• **Task statement**: Lines with the word "Hrest" are the answer; copy each of them from the data below.

• **Input records**:
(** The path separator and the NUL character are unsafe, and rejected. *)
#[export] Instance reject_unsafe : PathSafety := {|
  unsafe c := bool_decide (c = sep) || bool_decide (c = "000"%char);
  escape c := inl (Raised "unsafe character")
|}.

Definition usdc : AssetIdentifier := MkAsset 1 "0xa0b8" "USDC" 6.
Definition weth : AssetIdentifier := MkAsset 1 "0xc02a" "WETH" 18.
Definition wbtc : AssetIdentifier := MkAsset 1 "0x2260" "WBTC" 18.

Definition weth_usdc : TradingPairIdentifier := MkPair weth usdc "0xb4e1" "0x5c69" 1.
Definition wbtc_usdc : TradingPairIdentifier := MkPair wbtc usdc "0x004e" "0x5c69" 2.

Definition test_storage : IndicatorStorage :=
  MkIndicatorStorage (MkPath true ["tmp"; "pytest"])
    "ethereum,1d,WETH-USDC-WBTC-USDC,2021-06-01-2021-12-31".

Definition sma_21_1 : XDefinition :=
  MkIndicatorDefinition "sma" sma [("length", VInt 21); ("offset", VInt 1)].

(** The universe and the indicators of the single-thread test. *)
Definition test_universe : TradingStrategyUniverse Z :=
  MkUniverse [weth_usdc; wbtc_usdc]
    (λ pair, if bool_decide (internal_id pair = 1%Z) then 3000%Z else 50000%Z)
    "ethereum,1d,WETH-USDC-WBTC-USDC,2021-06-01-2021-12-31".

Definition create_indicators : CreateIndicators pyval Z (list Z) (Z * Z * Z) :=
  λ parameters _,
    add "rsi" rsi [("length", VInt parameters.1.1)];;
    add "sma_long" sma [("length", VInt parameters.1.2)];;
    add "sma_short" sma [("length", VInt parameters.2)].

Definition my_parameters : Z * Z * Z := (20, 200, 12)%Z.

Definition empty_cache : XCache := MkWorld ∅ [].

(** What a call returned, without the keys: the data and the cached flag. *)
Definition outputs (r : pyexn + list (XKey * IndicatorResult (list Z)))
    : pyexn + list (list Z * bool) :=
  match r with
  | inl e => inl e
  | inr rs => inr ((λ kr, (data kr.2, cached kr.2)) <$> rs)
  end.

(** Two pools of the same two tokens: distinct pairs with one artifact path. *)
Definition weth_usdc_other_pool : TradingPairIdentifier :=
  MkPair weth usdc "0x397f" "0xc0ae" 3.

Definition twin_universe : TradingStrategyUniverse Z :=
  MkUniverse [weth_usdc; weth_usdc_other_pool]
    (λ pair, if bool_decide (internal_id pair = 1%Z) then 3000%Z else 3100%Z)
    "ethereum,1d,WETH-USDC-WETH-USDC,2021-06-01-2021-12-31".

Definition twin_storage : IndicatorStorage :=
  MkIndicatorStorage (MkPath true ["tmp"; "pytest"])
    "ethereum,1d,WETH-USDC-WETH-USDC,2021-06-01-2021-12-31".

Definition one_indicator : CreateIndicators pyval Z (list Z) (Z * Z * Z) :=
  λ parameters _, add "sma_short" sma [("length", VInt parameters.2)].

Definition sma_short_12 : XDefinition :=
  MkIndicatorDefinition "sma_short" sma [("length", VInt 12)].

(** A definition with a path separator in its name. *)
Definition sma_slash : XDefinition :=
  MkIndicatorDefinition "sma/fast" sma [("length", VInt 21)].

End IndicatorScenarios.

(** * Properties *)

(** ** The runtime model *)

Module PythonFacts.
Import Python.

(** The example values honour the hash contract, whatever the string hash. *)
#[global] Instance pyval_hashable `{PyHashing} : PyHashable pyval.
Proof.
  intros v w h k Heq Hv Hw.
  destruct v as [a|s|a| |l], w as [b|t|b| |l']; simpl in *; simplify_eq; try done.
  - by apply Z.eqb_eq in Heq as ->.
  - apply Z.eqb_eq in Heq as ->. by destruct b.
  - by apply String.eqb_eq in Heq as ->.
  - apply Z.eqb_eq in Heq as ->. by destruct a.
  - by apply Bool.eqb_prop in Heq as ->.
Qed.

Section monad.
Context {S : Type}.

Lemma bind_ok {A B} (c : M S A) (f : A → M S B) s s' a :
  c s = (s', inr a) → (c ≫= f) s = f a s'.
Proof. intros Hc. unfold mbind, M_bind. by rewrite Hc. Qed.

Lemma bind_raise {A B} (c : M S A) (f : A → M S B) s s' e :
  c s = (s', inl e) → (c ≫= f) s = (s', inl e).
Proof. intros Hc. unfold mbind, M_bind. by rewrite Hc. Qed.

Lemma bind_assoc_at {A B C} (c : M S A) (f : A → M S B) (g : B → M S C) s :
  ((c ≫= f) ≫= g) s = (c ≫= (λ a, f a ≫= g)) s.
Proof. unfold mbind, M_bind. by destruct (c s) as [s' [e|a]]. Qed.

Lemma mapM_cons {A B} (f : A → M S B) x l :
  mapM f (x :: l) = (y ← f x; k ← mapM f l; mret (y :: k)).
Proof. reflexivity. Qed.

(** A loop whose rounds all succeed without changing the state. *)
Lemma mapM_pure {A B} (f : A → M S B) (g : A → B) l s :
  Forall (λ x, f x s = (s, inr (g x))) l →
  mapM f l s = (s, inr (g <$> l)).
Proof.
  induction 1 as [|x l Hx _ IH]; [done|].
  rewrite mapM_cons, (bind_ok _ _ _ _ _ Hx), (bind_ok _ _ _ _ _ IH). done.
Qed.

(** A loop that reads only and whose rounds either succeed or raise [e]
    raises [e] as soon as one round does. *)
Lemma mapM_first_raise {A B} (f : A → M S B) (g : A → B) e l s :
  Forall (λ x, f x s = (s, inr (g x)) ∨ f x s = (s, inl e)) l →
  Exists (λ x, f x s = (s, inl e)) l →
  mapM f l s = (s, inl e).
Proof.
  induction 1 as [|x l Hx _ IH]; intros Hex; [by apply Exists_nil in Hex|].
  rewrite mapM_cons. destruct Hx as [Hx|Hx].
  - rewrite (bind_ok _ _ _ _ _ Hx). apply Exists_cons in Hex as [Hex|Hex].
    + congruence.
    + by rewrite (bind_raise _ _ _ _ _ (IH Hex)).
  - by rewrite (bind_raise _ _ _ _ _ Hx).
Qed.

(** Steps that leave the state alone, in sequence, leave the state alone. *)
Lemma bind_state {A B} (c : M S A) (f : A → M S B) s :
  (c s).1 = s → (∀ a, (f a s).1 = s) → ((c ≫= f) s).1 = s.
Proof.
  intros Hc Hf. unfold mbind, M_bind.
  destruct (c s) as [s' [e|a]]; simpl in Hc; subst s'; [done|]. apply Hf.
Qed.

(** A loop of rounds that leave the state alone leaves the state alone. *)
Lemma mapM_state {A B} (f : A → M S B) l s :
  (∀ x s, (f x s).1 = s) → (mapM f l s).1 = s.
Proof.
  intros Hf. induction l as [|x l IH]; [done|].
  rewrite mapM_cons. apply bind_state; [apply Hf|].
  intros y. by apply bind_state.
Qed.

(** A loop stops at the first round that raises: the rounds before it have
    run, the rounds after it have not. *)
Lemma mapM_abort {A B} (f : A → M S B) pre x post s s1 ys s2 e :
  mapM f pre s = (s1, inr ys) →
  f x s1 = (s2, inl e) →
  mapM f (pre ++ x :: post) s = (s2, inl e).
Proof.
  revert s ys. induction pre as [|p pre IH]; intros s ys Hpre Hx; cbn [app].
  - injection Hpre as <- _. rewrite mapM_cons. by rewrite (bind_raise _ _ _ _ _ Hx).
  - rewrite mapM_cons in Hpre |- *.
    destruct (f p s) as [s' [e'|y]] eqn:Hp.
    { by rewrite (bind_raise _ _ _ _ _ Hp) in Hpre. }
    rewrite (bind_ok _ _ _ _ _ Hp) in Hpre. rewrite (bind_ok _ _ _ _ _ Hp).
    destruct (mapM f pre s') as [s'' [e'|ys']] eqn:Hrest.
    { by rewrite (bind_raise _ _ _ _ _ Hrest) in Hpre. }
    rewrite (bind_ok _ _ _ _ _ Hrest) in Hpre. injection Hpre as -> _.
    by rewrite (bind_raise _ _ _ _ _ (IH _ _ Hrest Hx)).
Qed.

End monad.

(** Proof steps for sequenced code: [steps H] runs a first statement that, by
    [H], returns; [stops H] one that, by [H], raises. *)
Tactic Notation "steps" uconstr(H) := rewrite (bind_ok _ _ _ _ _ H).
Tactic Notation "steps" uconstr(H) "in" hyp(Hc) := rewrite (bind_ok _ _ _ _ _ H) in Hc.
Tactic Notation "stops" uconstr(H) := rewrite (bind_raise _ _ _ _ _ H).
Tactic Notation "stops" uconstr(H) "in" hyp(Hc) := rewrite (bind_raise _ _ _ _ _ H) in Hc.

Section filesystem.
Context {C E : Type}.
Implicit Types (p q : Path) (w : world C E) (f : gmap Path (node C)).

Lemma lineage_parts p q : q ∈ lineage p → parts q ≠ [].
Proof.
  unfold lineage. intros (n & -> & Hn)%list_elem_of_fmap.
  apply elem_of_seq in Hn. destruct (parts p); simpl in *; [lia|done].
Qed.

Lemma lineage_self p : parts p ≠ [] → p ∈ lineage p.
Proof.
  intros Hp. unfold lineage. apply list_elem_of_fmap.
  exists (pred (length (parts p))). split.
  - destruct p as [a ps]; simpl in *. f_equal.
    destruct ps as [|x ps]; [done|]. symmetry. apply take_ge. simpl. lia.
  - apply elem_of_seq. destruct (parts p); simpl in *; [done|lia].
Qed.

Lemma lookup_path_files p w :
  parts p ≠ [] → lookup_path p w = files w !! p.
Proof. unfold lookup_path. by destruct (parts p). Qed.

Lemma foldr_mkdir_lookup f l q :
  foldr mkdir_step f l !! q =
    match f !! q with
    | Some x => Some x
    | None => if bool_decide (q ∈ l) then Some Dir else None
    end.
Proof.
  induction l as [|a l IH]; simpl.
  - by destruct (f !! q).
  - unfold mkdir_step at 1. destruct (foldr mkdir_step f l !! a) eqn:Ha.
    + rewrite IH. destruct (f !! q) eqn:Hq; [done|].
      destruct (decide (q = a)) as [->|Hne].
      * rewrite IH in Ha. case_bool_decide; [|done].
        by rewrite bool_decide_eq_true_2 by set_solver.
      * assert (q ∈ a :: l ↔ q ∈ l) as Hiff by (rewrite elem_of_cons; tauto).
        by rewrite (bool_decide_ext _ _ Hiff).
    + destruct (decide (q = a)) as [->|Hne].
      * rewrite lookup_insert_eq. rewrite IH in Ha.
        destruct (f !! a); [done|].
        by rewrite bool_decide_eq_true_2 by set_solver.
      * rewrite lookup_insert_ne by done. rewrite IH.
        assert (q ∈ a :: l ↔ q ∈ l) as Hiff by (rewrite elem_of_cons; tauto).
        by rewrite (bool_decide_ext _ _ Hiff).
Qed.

• **Answer to this exercise**:
    destruct (mapM f pre s') as [s'' [e'|ys']] eqn:Hrest.
    { by rewrite (bind_raise _ _ _ _ _ Hrest) in Hpre. }
    rewrite (bind_ok _ _ _ _ _ Hrest) in Hpre. injection Hpre as -> _.
    by rewrite (bind_raise _ _ _ _ _ (IH _ _ Hrest Hx)).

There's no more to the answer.